Given records >>
Lemma fkey_finite_bounds (m : positive) (e : Z) :
  bounded 24 128 m e = true ->
  0 < Z.pos m * 2 ^ (e + 149) < 2 ^ 277 /\
  (-149 < e -> 2 ^ 23 * 2 ^ (e + 149) <= Z.pos m * 2 ^ (e + 149)) /\
  Z.pos m * 2 ^ (e + 149) < 2 ^ 24 * 2 ^ (e + 149).
Proof.
  intros H. apply bounded_spec in H. destruct H as [H He].
  pose proof (pos_log2_bounds m) as [Hlo Hhi].
  assert (Hp : 0 < 2 ^ (e + 149)) by (apply pow2_pos; lia).
  assert (Hm24 : Z.pos m < 2 ^ 24).
  { eapply Z.lt_le_trans; [exact Hhi|]. apply Z.pow_le_mono_r; lia. }
  assert (H277 : 2 ^ 277 = 2 ^ 24 * 2 ^ (e + 149) * 2 ^ (104 - e)).
  { rewrite <- !Z.pow_add_r by lia. f_equal. lia. }
  assert (0 < 2 ^ (104 - e)) by (apply pow2_pos; lia).
  split; [split; [nia|]|split].
  - rewrite H277. nia.
  - intros He'. assert (Z.log2 (Z.pos m) = 23) as E by lia.
    rewrite E in Hlo. nia.
  - nia.
Qed.

(** On sound numbers the comparison of floats is that of their keys. *)
Lemma f32_leb_key (x y : spec_float) :
  sound x = true -> sound y = true ->
  SFleb x y = (fkey x <=? fkey y).
Proof.
  destruct x as [[]|[]| |[] mx ex]; try discriminate;
    destruct y as [[]|[]| |[] my ey]; try discriminate;
    intros Hx Hy; cbn [sound] in Hx, Hy; unfold SFleb, SFcompare; cbn [fkey];
    try reflexivity.
  - pose proof (fkey_finite_bounds my ey Hy) as ((H & _) & _).
    symmetry. apply Z.leb_le. lia.
  - pose proof (fkey_finite_bounds my ey Hy) as ((_ & H) & _).
    symmetry. apply Z.leb_gt. lia.
  - pose proof (fkey_finite_bounds mx ex Hx) as ((H & _) & _).
    symmetry. apply Z.leb_gt. lia.
  - pose proof (fkey_finite_bounds mx ex Hx) as ((_ & H) & _).
    symmetry. apply Z.leb_le. lia.
  - pose proof (fkey_finite_bounds mx ex Hx) as (_ & Hxlo & Hxhi).
    pose proof (fkey_finite_bounds my ey Hy) as (_ & Hylo & Hyhi).
    assert (Hex : -149 <= ex) by (apply bounded_spec in Hx; lia).
    assert (Hey : -149 <= ey) by (apply bounded_spec in Hy; lia).
    destruct (Z.compare_spec ex ey) as [E|E|E].
    + subst ey. rewrite Pos.compare_cont_spec. cbn [Pos.switch_Eq].
      assert (Hp : 0 < 2 ^ (ex + 149)) by (apply pow2_pos; lia).
      destruct (Pos.compare_spec mx my) as [E|E|E]; symmetry.
      * subst. apply Z.leb_le. lia.
      * apply Z.leb_le. nia.
      * apply Z.leb_gt. nia.
    + symmetry. apply Z.leb_le.
      specialize (Hylo ltac:(lia)).
      rewrite (pow2_split (ex + 149) (ey + 149)) in * by lia.
      assert (HQ : 2 <= 2 ^ (ey + 149 - (ex + 149))).
      { change 2 with (2 ^ 1) at 1. apply Z.pow_le_mono_r; lia. }
      assert (Hp : 0 < 2 ^ (ex + 149)) by (apply pow2_pos; lia).
      set (P := 2 ^ (ex + 149)) in *.
      set (Q := 2 ^ (ey + 149 - (ex + 149))) in *.
      change (2 ^ 24) with 16777216 in *. change (2 ^ 23) with 8388608 in *.
      assert (P * 2 <= P * Q) by (apply Z.mul_le_mono_nonneg_l; lia).
      lia.
    + symmetry. apply Z.leb_gt.
      specialize (Hxlo ltac:(lia)).
      rewrite (pow2_split (ey + 149) (ex + 149)) in * by lia.
      assert (HQ : 2 <= 2 ^ (ex + 149 - (ey + 149))).
      { change 2 with (2 ^ 1) at 1. apply Z.pow_le_mono_r; lia. }
      assert (Hp : 0 < 2 ^ (ey + 149)) by (apply pow2_pos; lia).
      set (P := 2 ^ (ey + 149)) in *.
      set (Q := 2 ^ (ex + 149 - (ey + 149))) in *.
      change (2 ^ 24) with 16777216 in *. change (2 ^ 23) with 8388608 in *.
      assert (P * 2 <= P * Q) by (apply Z.mul_le_mono_nonneg_l; lia).
      lia.
Qed.

Lemma shifted_start (m : Z) :
  0 <= m -> shifted m 0 (Build_shr_record m false false).
Proof.
  intros Hm. split; [exact Hm|]. exists 0. cbn [shr_m shr_r shr_s].
  split; [lia|]. split; [right; auto|]. split; [reflexivity|lia].
Qed.

Lemma shifted_step (m j : Z) (rec : shr_record) :
  0 <= j -> shifted m j rec -> shifted m (j + 1) (shr_1 rec).
Proof.
  intros Hj (Hm & lo & Hlo & Hrange & Hs & Heq).
  destruct rec as [q r s]. cbn [shr_m shr_r shr_s] in *.
  assert (Hp : 0 < 2 ^ j) by (apply pow2_pos; lia).
  assert (Hp1 : 2 ^ (j + 1) = 2 * 2 ^ j)
    by (rewrite Z.pow_add_r by lia; change (2 ^ 1) with 2; lia).
  assert (Hhalf : 0 < j -> 2 ^ j = 2 * 2 ^ (j - 1)).
  { intros. rewrite (pow2_split 1 j) by lia. reflexivity. }
  set (rem := (if r then 2 ^ (j - 1) else 0) + lo) in *.
  assert (Hrem : 0 <= rem < 2 ^ j).
  { unfold rem. destruct Hrange as [Hr|(-> & -> & ->)]; [|simpl; lia].
    destruct (Z.eq_dec j 0) as [->|Hj0]; [simpl in Hr; lia|].
    specialize (Hhalf ltac:(lia)).
    assert (0 < 2 ^ (j - 1)) by (apply pow2_pos; lia).
    destruct r; lia. }
  assert (Hsticky : (r || s)%bool = negb (rem =? 0)).
  { unfold rem. rewrite Hs.
    destruct Hrange as [Hr|(-> & -> & ->)]; [|reflexivity].
    destruct (Z.eq_dec j 0) as [->|Hj0]; [simpl in Hr; lia|].
    assert (0 < 2 ^ (j - 1)) by (apply pow2_pos; lia).
    destruct r; simpl.
    - symmetry. apply negb_true_iff, Z.eqb_neq. lia.
    - reflexivity. }
  unfold shifted. replace (j + 1 - 1) with j by lia.
  destruct q as [|[p|p|]|p]; try lia; cbn [shr_1 shr_m shr_r shr_s];
    (split; [lia|]); exists rem; rewrite Hsticky;
    (split; [lia|]); (split; [left; lia|]); (split; [reflexivity|]);
    rewrite Hp1.
  - lia.
  - rewrite Pos2Z.inj_xI in Heq. lia.
  - rewrite Pos2Z.inj_xO in Heq. lia.
  - lia.
Qed.

Lemma shifted_iter (m : Z) (p : positive) :
  forall j rec, 0 <= j -> shifted m j rec ->
                shifted m (j + Z.pos p) (iter_pos shr_1 p rec).
Proof.
  induction p as [p IH|p IH|]; intros j rec Hj H; cbn [iter_pos].
  - replace (j + Z.pos p~1) with (j + 1 + Z.pos p + Z.pos p) by lia.
    apply IH; [lia|]. apply IH; [lia|]. now apply shifted_step.
  - replace (j + Z.pos p~0) with (j + Z.pos p + Z.pos p) by lia.
    apply IH; [lia|]. now apply IH.
  - now apply shifted_step.
Qed.

(** What rounding makes of a shifted mantissa. *)
Lemma shifted_rne (m n : Z) (rec : shr_record) :
  0 < n -> shifted m n rec ->
  round_nearest_even (shr_m rec) (loc_of_shr_record rec) = rne m n.
Proof.
  intros Hn (Hm & lo & Hlo & Hrange & Hs & Heq).
  destruct rec as [q r s]. cbn [shr_m shr_r shr_s] in *.
  destruct Hrange as [Hr|(-> & _)]; [|lia].
  assert (Hhalf : 2 ^ n = 2 * 2 ^ (n - 1)).
  { rewrite (pow2_split 1 n) by lia. reflexivity. }
  assert (Hp : 0 < 2 ^ (n - 1)) by (apply pow2_pos; lia).
  set (rem := (if r then 2 ^ (n - 1) else 0) + lo) in *.
  assert (Hrem : 0 <= rem < 2 ^ n) by (unfold rem; destruct r; lia).
  assert (Hq : m / 2 ^ n = q).
  { symmetry. apply (Z.div_unique m (2 ^ n) q rem); [lia|lia]. }
  assert (Hmod : m mod 2 ^ n = rem).
  { symmetry. apply (Z.mod_unique m (2 ^ n) q rem); [lia|lia]. }
  unfold rne. rewrite Hq, Hmod.
  unfold rem.
  destruct (Z.eqb_spec lo 0) as [Hz|Hz]; cbn [negb] in Hs; subst s;
    destruct r; cbn [loc_of_shr_record round_nearest_even].
  - subst lo. replace (2 ^ n <? 2 * (2 ^ (n - 1) + 0)) with false
      by (symmetry; apply Z.ltb_ge; lia).
    replace (2 * (2 ^ (n - 1) + 0) =? 2 ^ n) with true
      by (symmetry; apply Z.eqb_eq; lia).
    cbn [orb andb]. change (IntDef.Z.even q) with (Z.even q).
    rewrite <- Z.negb_odd. destruct (Z.odd q); cbn [negb]; lia.
  - subst lo. replace (2 ^ n <? 2 * (0 + 0)) with false
      by (symmetry; apply Z.ltb_ge; lia).
    replace (2 * (0 + 0) =? 2 ^ n) with false
      by (symmetry; apply Z.eqb_neq; lia).
    cbn [orb andb]. lia.
  - replace (2 ^ n <? 2 * (2 ^ (n - 1) + lo)) with true
      by (symmetry; apply Z.ltb_lt; lia). cbn [orb]. lia.
  - replace (2 ^ n <? 2 * (0 + lo)) with false
      by (symmetry; apply Z.ltb_ge; lia).
    replace (2 * (0 + lo) =? 2 ^ n) with false
      by (symmetry; apply Z.eqb_neq; lia).
    cbn [orb andb]. lia.
Qed.

Lemma log2_scaled (m : positive) (c : Z) :
  0 <= c -> Z.log2 (Z.pos m * 2 ^ c) = Z.log2 (Z.pos m) + c.
Proof. intros Hc. rewrite Z.log2_mul_pow2 by lia. lia. Qed.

Your task >>
From the entries above, print the lines beginning at the one with "destruct r; cbn" and stopping after the one with "- replace (2 ^ n <? 2 * (2", exactly as written and with nothing else.

Output of the exercise >>
    destruct r; cbn [loc_of_shr_record round_nearest_even].
  - subst lo. replace (2 ^ n <? 2 * (2 ^ (n - 1) + 0)) with false
      by (symmetry; apply Z.ltb_ge; lia).
    replace (2 * (2 ^ (n - 1) + 0) =? 2 ^ n) with true
      by (symmetry; apply Z.eqb_eq; lia).
    cbn [orb andb]. change (IntDef.Z.even q) with (Z.even q).
    rewrite <- Z.negb_odd. destruct (Z.odd q); cbn [negb]; lia.
  - subst lo. replace (2 ^ n <? 2 * (0 + 0)) with false
      by (symmetry; apply Z.ltb_ge; lia).
    replace (2 * (0 + 0) =? 2 ^ n) with false
      by (symmetry; apply Z.eqb_neq; lia).
    cbn [orb andb]. lia.
  - replace (2 ^ n <? 2 * (2 ^ (n - 1) + lo)) with true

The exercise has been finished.